### [Task description]
Range to output from the entries below: the line containing "sf_queue : queue_ok h (owner c) (out c);" through the line containing "Lemma keeps_move e". Set it down exactly, ends included, nothing else.

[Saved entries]

###

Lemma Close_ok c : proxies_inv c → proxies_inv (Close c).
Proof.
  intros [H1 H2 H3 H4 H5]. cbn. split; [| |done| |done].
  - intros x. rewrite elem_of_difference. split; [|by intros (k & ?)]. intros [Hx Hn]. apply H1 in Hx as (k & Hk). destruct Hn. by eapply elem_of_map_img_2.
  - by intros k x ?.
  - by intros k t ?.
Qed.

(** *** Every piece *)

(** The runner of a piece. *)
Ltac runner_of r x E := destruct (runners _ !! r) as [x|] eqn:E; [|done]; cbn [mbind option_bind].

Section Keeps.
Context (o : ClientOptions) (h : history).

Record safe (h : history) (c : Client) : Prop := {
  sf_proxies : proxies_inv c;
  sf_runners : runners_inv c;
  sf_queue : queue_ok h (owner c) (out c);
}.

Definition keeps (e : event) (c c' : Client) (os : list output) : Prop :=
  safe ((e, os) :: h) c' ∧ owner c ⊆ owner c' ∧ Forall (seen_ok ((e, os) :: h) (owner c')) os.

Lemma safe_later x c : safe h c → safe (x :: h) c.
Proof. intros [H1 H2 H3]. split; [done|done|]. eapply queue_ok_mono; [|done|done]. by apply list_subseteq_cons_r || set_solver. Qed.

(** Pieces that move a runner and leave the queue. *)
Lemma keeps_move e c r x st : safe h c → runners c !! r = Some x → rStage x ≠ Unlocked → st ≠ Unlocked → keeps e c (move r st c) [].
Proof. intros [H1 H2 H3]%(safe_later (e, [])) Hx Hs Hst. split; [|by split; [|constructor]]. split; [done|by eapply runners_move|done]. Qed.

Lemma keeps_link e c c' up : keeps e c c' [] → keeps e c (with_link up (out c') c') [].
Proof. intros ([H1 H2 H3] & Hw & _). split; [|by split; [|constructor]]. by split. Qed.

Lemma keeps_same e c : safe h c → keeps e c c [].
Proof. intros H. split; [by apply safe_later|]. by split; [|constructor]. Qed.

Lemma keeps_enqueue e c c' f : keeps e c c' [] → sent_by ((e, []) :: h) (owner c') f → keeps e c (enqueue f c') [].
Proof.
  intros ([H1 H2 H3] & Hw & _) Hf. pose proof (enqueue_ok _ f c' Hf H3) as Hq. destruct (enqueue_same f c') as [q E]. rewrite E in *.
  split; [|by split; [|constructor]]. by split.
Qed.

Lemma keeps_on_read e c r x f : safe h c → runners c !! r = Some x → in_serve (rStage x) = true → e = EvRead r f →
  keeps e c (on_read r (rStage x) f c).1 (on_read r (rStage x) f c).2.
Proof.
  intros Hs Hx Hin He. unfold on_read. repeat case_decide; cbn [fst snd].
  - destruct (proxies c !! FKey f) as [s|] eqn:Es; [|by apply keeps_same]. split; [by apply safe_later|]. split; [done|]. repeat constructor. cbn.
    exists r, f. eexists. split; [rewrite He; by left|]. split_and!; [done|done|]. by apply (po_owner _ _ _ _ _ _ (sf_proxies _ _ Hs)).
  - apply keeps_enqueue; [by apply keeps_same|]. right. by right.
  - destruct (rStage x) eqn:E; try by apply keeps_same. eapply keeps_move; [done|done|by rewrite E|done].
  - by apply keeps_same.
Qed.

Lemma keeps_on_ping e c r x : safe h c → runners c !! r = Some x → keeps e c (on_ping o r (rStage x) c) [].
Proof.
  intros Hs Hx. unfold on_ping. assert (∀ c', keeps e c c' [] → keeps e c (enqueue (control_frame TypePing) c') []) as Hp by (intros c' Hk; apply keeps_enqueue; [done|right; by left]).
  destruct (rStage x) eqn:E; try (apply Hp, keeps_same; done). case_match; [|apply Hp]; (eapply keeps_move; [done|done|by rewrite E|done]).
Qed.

###

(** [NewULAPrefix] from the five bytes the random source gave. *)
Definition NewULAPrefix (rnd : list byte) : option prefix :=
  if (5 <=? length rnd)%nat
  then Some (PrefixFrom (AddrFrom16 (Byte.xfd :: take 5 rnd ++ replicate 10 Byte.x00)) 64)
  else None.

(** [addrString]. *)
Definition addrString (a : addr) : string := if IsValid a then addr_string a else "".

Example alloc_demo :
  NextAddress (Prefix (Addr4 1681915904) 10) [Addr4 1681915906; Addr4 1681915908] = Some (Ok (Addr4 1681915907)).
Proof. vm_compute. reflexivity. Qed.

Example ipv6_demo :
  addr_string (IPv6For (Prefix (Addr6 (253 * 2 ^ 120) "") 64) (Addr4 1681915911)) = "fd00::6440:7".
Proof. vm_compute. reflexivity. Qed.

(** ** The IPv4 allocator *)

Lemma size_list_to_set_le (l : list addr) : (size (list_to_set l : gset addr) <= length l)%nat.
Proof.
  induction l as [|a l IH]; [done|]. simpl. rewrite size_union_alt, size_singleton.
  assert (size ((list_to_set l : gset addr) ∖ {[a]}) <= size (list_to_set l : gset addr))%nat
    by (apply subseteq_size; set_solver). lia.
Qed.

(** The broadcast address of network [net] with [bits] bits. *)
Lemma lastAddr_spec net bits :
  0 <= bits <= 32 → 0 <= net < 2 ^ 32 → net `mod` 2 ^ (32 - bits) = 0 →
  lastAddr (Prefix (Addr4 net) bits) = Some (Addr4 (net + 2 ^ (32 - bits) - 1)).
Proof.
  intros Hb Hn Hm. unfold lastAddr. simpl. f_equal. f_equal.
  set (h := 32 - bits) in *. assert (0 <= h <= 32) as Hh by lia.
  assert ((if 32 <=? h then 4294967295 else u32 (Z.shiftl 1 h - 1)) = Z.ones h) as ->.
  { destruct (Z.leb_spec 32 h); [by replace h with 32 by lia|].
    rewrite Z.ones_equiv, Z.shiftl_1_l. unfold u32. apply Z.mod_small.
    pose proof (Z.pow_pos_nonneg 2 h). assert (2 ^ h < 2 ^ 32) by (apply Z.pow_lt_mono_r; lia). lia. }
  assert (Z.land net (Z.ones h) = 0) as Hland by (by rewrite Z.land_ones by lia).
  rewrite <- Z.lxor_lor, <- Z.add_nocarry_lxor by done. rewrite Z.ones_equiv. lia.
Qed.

###

### [Response area]
  sf_queue : queue_ok h (owner c) (out c);
}.

Definition keeps (e : event) (c c' : Client) (os : list output) : Prop :=
  safe ((e, os) :: h) c' ∧ owner c ⊆ owner c' ∧ Forall (seen_ok ((e, os) :: h) (owner c')) os.

Lemma safe_later x c : safe h c → safe (x :: h) c.
Proof. intros [H1 H2 H3]. split; [done|done|]. eapply queue_ok_mono; [|done|done]. by apply list_subseteq_cons_r || set_solver. Qed.

(** Pieces that move a runner and leave the queue. *)
Lemma keeps_move e c r x st : safe h c → runners c !! r = Some x → rStage x ≠ Unlocked → st ≠ Unlocked → keeps e c (move r st c) [].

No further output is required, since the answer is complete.